And now, more old news, about stuff we did
ages ago:
We took a Circle Line tour (I think it was my first) to see the river art project by Olafur Eliasson.
If you didn't get out to see his "Waterfalls" installation along the river in New York earlier this year, it's too late now. The exhibition is over, and you'll have to content yourselves with
YouTube movies of the event. It was beautiful to the extent that moving water always is, isn't it? But somehow, despite the ginormous size of the constructions, the work as a whole felt dwarfed, overshadowed by the NYC skyline. The river was just too big for them. The one under the Brooklyn Bridge seemed best situated of them all, but still the eye, my eye at least, is drawn to the bridge.

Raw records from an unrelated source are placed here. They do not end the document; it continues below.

(* ===== verification/Format.v ===== *)
(** * Formatted output ([kernel/utils/formatting.c], [kernel/io/serial.c],
      [user/lib/stdio.c])

    The kernel's and the user library's [printf] are one algorithm over two
    outputs: the serial port, and a buffer that is either the caller's string or
    flushed to a file descriptor.  A C string is the list of its bytes without
    the terminating NUL; the variable arguments are the words passed, with the
    string a pointer leads to.  A format is built of text and directives, and
    what it must print is defined on these. *)
From S2P Require Import Prelude Ports.

Module Format.

(** ** Variable arguments *)

(** A word, or the address of a string. *)
Inductive varg := VWord (w : Z) | VStr (addr : Z) (s : list Z).
Definition va_list : Type := list varg.

Definition word_of (a : varg) : Z := match a with VWord w => w | VStr addr _ => addr end.

(** The signed value of a 64-bit word. *)
Definition i64 (z : Z) : Z := let w := u64 z in if w <? 2 ^ 63 then w else w - 2 ^ 64.

Definition va_word {S} (args : va_list) : M S (Z * va_list) :=
  match args with a :: args' => mret (u64 (word_of a), args') | [] => fault end.

(** The next argument as a string, "(null)" for a null pointer. *)
Definition NULL_TEXT : list Z := [40; 110; 117; 108; 108; 41].
Definition va_str {S} (args : va_list) : M S (list Z * va_list) :=
  match args with
  | VStr _ s :: args' => mret (s, args')
  | VWord w :: args' => if u64 w =? 0 then mret (NULL_TEXT, args') else fault
  | [] => fault
  end.

Definition hex_lo : list Z := [48; 49; 50; 51; 52; 53; 54; 55; 56; 57; 97; 98; 99; 100; 101; 102].
Definition hex_hi : list Z := [48; 49; 50; 51; 52; 53; 54; 55; 56; 57; 65; 66; 67; 68; 69; 70].

(** [*fmt], the NUL at the end. *)
Definition at_fmt (fmt : list Z) : Z := default 0 (head fmt).

Definition PCT : Z := 37.
Definition ZERO : Z := 48.
Definition SPACE : Z := 32.
Definition MINUS : Z := 45.

Definition is_digit (c : Z) : bool := (48 <=? c) && (c <=? 57).
Lemma key_byte b (s : Mc) q r e : kb_state s q r e → 0 ≤ b < 256 → byte_arrives handlers 1 b s = key_code b s.
Proof.
  intros K Hb. rewrite (byte_arrives_ok handlers 1 b s key_handler (kb_pics _ _ _ _ K) (kb_out _ _ _ _ K) (or_introl eq_refl) Hhandler).
  unfold key_handler. rewrite (bind_of_ok _ _ _ _ _ (read_byte b (set_hw (set_ps2 (set_out [b] (b_ps2 (m_hw s))) (m_hw s)) s) Hb eq_refl)). f_equal.
  destruct s as [[pc [o c nx rt rs w rp] u] k t]. pose proof (kb_out _ _ _ _ K) as Ho. cbn in Ho. by subst.
Qed.

(** The state afterwards: what the events [evs] of a byte do. *)
Definition typed (s s' : Mc) (q : list KeyEvent) (r e' : Z) (evs : list KeyEvent) : Prop :=
  kb_state s' (take 8 (q ++ evs)) (reader_after r evs) e' ∧
  i_sched (m_kernel s') = wake_reader r evs (i_sched (m_kernel s)) ∧ i_mouse (m_kernel s') = i_mouse (m_kernel s).

Lemma keys_nil k q : holds k q → take 8 (q ++ []) = q.
Proof. intros (_ & _ & H). rewrite app_nil_r. by apply take_ge. Qed.

Lemma idle_set_up : idle set_up.
Proof. done. Qed.

(** The prefix and the release codes. *)
Lemma key_flag_ok b (s : Mc) q r e : kb_state s q r e → 0 ≤ b < 256 → b = 0xE0 ∨ (b ≠ 0xE0 ∧ truthy (Z.land b 0x80) = true) →
  ∃ s', byte_arrives handlers 1 b s = Ok (tt, s') ∧ typed s s' q r (if b =? 0xE0 then 1 else 0) [].
Proof.
  intros K Hb Hc. rewrite (key_byte b s q r e K Hb). destruct K as [K1 K2 K3 K4 K5 K6 K7]. set (e' := if b =? 0xE0 then 1 else 0).
  set (s' := set_inputs (mkInputs (i_sched (m_kernel s)) (mkKbd e' (s_key_queue (i_kbd (m_kernel s))) (s_key_queue_len (i_kbd (m_kernel s)))
    (s_reading_task (i_kbd (m_kernel s)))) (i_mouse (m_kernel s))) s).
  assert (key_code b s = Ok (tt, s')) as ->.
  { unfold key_code, s', e'. destruct Hc as [->|[Hn Ht]].
    - rewrite Z.eqb_refl. rewrite (bind_of_ok _ _ _ _ _ (set_extended_ok 1 s)). apply eoi_machine. cbn. by rewrite K1.
    - rewrite (proj2 (Z.eqb_neq b 0xE0) Hn). rewrite Ht. rewrite (bind_of_ok _ _ _ _ _ (set_extended_ok 0 s)). apply eoi_machine. cbn. by rewrite K1. }
  exists s'. split; [done|]. unfold typed, reader_after, wake_reader. rewrite decide_True by done. rewrite (keys_nil _ _ K5), decide_True by auto.
  split; [|done]. by split.
Qed.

As a marvel, as a spectacle, as a suggestion of human scale...the bridge and the river and the skyline all attract my attention first. That was a little disappointing, because we'd seen and loved an earlier work by the artist:
In November of 2003 we were in London at the right time to visit
"The Weather Project," Olafur Eliasson's mesmerizing, immersive installation in the Turbine Hall of the Tate Modern. That was a memorable experience, perfectly suited to the site and thoroughly compelling. (You kinda have to take my word for it, as it was hard for me to take a good photograph in a dark, foggy, cavernous hall lit by mono-frequency lamps and mirrors.)
Other people took pretty good movies.